#### Task item
Scan each line of the records for the word "split" and extract the ones that have it.

#### Records to use

Lemma setup_start_run_isShuttingDown (w : World) (latest finalized : Z) (network : Network)
    (sources : list Source.t) (n : nat) :
  isShuttingDown
    (runTasks w n (start (setup w latest finalized (newService network sources)))).2 = false.
Proof.
  apply (runTasks_kept (λ x, isShuttingDown x = false) w);
    try (intros ? x H; by destruct x); try (intros ? ? x H; by destruct x).
  - intros x H. by rewrite enqueueBlockTasks_isShuttingDown.
  - intros x ? ? ? _ H. by destruct x.
  - assert (Hsetup : isShuttingDown (setup w latest finalized (newService network sources))
                     = false).
    { apply (setup_kept (λ x, isShuttingDown x = false));
        try (intros ? x H; by destruct x); try (intros ? x ? H; by destruct x); done. }
    cbv beta. unfold start. case_bool_decide; by destruct (setup _ _ _ _).
Qed.

Lemma setup_start_run_inOrder (w : World) (latest finalized : Z) (network : Network)
    (sources : list Source.t) (n : nat) :
  queueInOrder
    (runTasks w n (start (setup w latest finalized (newService network sources)))).2.
Proof.
  apply runTasks_inOrder.
  assert (H0 : queueInOrder (setup w latest finalized (newService network sources)))
    by (apply setup_inOrder; split; simpl; constructor).
  unfold queueInOrder in *. by rewrite (proj1 (proj2 (start_effects _))).
Qed.

(** C9. A task whose worker throws is handed to [onError] by the queue.
    When the service is not shutting down, the task is in the queue again
    afterwards, with the same callbacks or range, at
    [MAX_SAFE_INTEGER - fromBlock] ([MAX_SAFE_INTEGER - blockNumber] for a
    BLOCK task), one task more than the worker left, and one warning is
    logged; in a run that began with [setup] and [start] this is the
    priority the task was taken from the queue with, and the service is not
    shutting down. When the service is shutting down, no task is added and
    nothing is logged; [kill] sets the flag, also while the task is in
    flight, and [onError] then leaves the service as [kill] left it. For
    every kind of task and every service, the queue and the log after
    [onError] are as said. *)
Theorem onError_retries (w : World) (s s2 : Service) (task : HistoricalSyncTask)
    (priority : Z) (rest : list (HistoricalSyncTask * Z)) (e : Error) :
  isPaused (queue s) = false →
  tasks (queue s) = (task, priority) :: rest →
  worker w task (set_queue {| tasks := rest; pending := 1; isPaused := false |} s)
    = (inl e, s2) →
  let retryPriority (failed : HistoricalSyncTask) :=
    MAX_SAFE_INTEGER
    - match failed with
      | BLOCK blockNumber _ => blockNumber
      | LOG_FILTER _ fromBlock _ | FACTORY_CHILD_ADDRESS _ fromBlock _
      | FACTORY_LOG_FILTER _ fromBlock _ | BLOCK_FILTER _ fromBlock _
      | TRACE_FILTER _ fromBlock _ => fromBlock
      end in
  ∃ s', runNextTask w s = Some (task, s')
    ∧ (isShuttingDown s = false →
         tasks (queue s') = insertByPriority (task, retryPriority task) (tasks (queue s2))
         ∧ (task, retryPriority task) ∈ tasks (queue s')
         ∧ length (tasks (queue s')) = S (length (tasks (queue s2)))
         ∧ effects s' = effects s2 ++ [Logged warn_ (TaskFailedRetrying task e)])
    ∧ (isShuttingDown s = true →
         tasks (queue s') = tasks (queue s2) ∧ effects s' = effects s2)
    ∧ (∀ latestBlockNumber finalizedBlockNumber network sources n,
         s = (runTasks w n (start (setup w latestBlockNumber finalizedBlockNumber
                                     (newService network sources)))).2 →
         priority = retryPriority task ∧ isShuttingDown s = false)
    ∧ isShuttingDown (kill s2) = true
    ∧ onError e task (kill s2) = kill s2
    ∧ (∀ (failed : HistoricalSyncTask) (x : Service),
         tasks (queue (onError e failed x))
         = (if isShuttingDown x then tasks (queue x)
            else insertByPriority (failed, retryPriority failed) (tasks (queue x)))
         ∧ effects (onError e failed x)
           = (if isShuttingDown x then effects x
              else effects x ++ [Logged warn_ (TaskFailedRetrying failed e)])).
Proof.
  intros Hpaused Htasks Hw retryPriority.
  assert (Hretry : ∀ failed, retryPriority failed = originalPriority failed)
    by (intros failed; by destruct failed).
  assert (Hon : ∀ failed x, isShuttingDown x = false →
                onError e failed x
                = queue_addTask failed (retryPriority failed)
                    (perform (Logged warn_ (TaskFailedRetrying failed e)) x)).
  { intros failed x Hsd. unfold onError. rewrite Hsd. subst retryPriority. by destruct failed. }
  pose proof (worker_isShuttingDown _ _ _ _ _ Hw) as Hflag.
  replace (isShuttingDown (set_queue _ s)) with (isShuttingDown s) in Hflag by (by destruct s).
  exists (set_queue (set_pending 0 (queue (onError e task s2))) (onError e task s2)).
  split; [by apply runNextTask_onError with (priority := priority) (rest := rest)|].
  split; [|split; [|split; [|split; [|split]]]].
  - intros Hsd. rewrite (Hon task s2) by (by rewrite Hflag).
    assert (Ht : tasks (queue (set_queue
                   (set_pending 0 (queue (queue_addTask task (retryPriority task)
                      (perform (Logged warn_ (TaskFailedRetrying task e)) s2))))
                   (queue_addTask task (retryPriority task)
                      (perform (Logged warn_ (TaskFailedRetrying task e)) s2))))
                 = insertByPriority (task, retryPriority task) (tasks (queue s2)))
      by (by destruct s2).
    split; [done|]. split; [|split].
    + rewrite Ht, insertByPriority_perm. by left.
    + by rewrite Ht, insertByPriority_perm.
    + by destruct s2.
  - intros Hsd. unfold onError. rewrite Hflag, Hsd. by destruct s2.
  - intros latest finalized network sources n ->.
    pose proof (setup_start_run_inOrder w latest finalized network sources n) as [_ Hp].
    rewrite Htasks in Hp. apply Forall_cons in Hp as [Hp _]. simpl in Hp.
    split; [by rewrite Hretry, originalPriority_firstBlock|].
    apply setup_start_run_isShuttingDown.
  - by destruct s2.
  - unfold onError. by destruct s2.
  - intros failed x. destruct (isShuttingDown x) eqn:Hsd.
    + unfold onError. by rewrite Hsd.
    + rewrite (Hon failed x Hsd). by destruct x.
Qed.

(** ** A BLOCK task whose block the RPC does not have *)

(** X11. When [eth_getBlockByNumber] answers [null], the BLOCK worker throws
    [BlockNotFoundError] before any callback runs: nothing is inserted, the
    block is not marked completed, and the queue logs a warning and puts the
    task back with its callbacks at priority [MAX_SAFE_INTEGER -
    blockNumber]. *)
Theorem blockTask_block_not_found (w : World) (s : Service) (blockNumber : Z)
    (callbacks : list BlockCallback) (priority : Z)
    (rest : list (HistoricalSyncTask * Z)) :
  isPaused (queue s) = false →
  isShuttingDown s = false →
  tasks (queue s) = (BLOCK blockNumber callbacks, priority) :: rest →
  eth_getBlockByNumber w (externalCalls s) blockNumber = inr None →
  ∃ s', runNextTask w s = Some (BLOCK blockNumber callbacks, s')
    ∧ tasks (queue s')
      = insertByPriority (BLOCK blockNumber callbacks, MAX_SAFE_INTEGER - blockNumber) rest
    ∧ effects s'
      = effects s ++ [Logged warn_ (TaskFailedRetrying (BLOCK blockNumber callbacks)
                                      (BlockNotFoundError blockNumber))]
    ∧ blockProgressTracker s' = blockProgressTracker s
    ∧ blockCallbacks s' = blockCallbacks s
    ∧ allProgressTrackers s' = allProgressTrackers s.
Proof.
  intros Hp Hsd Ht Hnone. unfold runNextTask. rewrite Hp, Ht.
  unfold worker, blockTaskWorker, _eth_getBlockByNumber.
  unfold mbind at 1. unfold M_bind at 1.
  unfold mbind at 1. unfold M_bind at 1.
  unfold mbind at 1. unfold M_bind at 1.
  rewrite external_eq.
  destruct s as [? ? ? ? ? ? ? ? ? ? q sd es calls]. simpl in *.
  rewrite Hnone. unfold throw. subst sd. simpl.
  eexists. split; [reflexivity|]. repeat split; reflexivity.
Qed.

(** ** Receipts *)

Lemma mapAll_receipts (w : World) (hs : list string) (s s' : Service) (rs : list string) :
  mapAll (_eth_getTransactionReceipt w) hs s = (inr rs, s') →
  Forall2 (λ h r, ∃ t, eth_getTransactionReceipt w t h = inr (Some r)) hs rs.
Proof.
  revert s s' rs. induction hs as [|h hs IH]; intros s s' rs; simpl.
  - unfold mret, M_ret. intros [= <- _]. constructor.
  - intros H. apply bind_inr in H as (r & s1 & H1 & H2).
    apply bind_inr in H2 as (rs' & s2 & H2 & H3).
    unfold mret, M_ret in H3. injection H3 as <- _.
    constructor; [|by eapply IH].
    unfold _eth_getTransactionReceipt, mbind, M_bind in H1. rewrite external_eq in H1.
    destruct (eth_getTransactionReceipt w (externalCalls s) h) as [e|[x|]] eqn:E;
      unfold mret, M_ret, throw in H1; try done.
    injection H1 as <- _. by exists (externalCalls s).
Qed.

Lemma storeInsert_effects (w : World) (i : StoreInsert) (s s' : Service) r :
  storeInsert w i s = (r, s') →
  effects s' = match r with inr _ => effects s ++ [Inserted i] | inl _ => effects s end.
Proof.
  unfold storeInsert, mbind, M_bind. rewrite external_eq.
  destruct (insertFails w (externalCalls s) i) as [e|].
  - intros [= <- <-]. by destruct s.
  - unfold modify. intros [= <- <-]. by destruct s.
Qed.

(** X12. A log-filter callback inserts its interval only once every receipt it
    needs is there. When it returns it has made one insert, of the block's
    transactions whose hash is among the interval's, with one receipt per
    such transaction, each the RPC's answer for it, if the source includes
    receipts, and with no receipt otherwise. When it throws, for a receipt
    that is [null] for instance, it has inserted nothing. *)
Theorem logFilterCallback_receipts (w : World) (block : HistoricalBlock)
    (logFilter : Source.t) (logInterval : LogInterval) (address topics : list string)
    (includeTransactionReceipts : bool) (s s' : Service) (r : Error + unit) :
  Source.criteria logFilter = LogFilterCriteria address topics includeTransactionReceipts →
  runCallback w block (LogFilterCallback logFilter logInterval) s = (r, s') →
  match r with
  | inr _ =>
      ∃ receipts,
        effects s'
        = effects s
          ++ [Inserted (insertLogFilterInterval (Source.chainId logFilter)
                (Source.criteria logFilter) block
                (transactionsIn block (transactionHashes logInterval)) receipts
                (logs logInterval) (startBlock logInterval, endBlock logInterval))]
        ∧ if includeTransactionReceipts
          then Forall2 (λ h receipt, ∃ t, eth_getTransactionReceipt w t h = inr (Some receipt))
                 (transactionsIn block (transactionHashes logInterval)) receipts
          else receipts = []
  | inl _ => effects s' = effects s
  end.
Proof.
  intros Hc. simpl. rewrite Hc. unfold mbind at 1. unfold M_bind at 1.
  destruct includeTransactionReceipts.
  - destruct (mapAll _ _ s) as [[e|rs] s1] eqn:E1.
    + intros [= <- <-]. by apply receipts_quiet in E1 as [-> _].
    + intros H. pose proof (storeInsert_effects _ _ _ _ _ H) as He.
      destruct (receipts_quiet _ _ _ _ _ E1) as [He1 _]. rewrite He1 in He.
      destruct r; [done|]. exists rs. split; [done|]. by eapply mapAll_receipts.
  - unfold mret at 1. unfold M_ret at 1.
    intros H. pose proof (storeInsert_effects _ _ _ _ _ H) as He.
    destruct r; [done|]. by exists [].
Qed.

#### Solved exercise
    by (apply setup_inOrder; split; simpl; constructor).
  split; [by apply runNextTask_onError with (priority := priority) (rest := rest)|].
  split; [|split; [|split; [|split; [|split]]]].
    split; [done|]. split; [|split].
    split; [by rewrite Hretry, originalPriority_firstBlock|].
  eexists. split; [reflexivity|]. repeat split; reflexivity.
      destruct r; [done|]. exists rs. split; [done|]. by eapply mapAll_receipts.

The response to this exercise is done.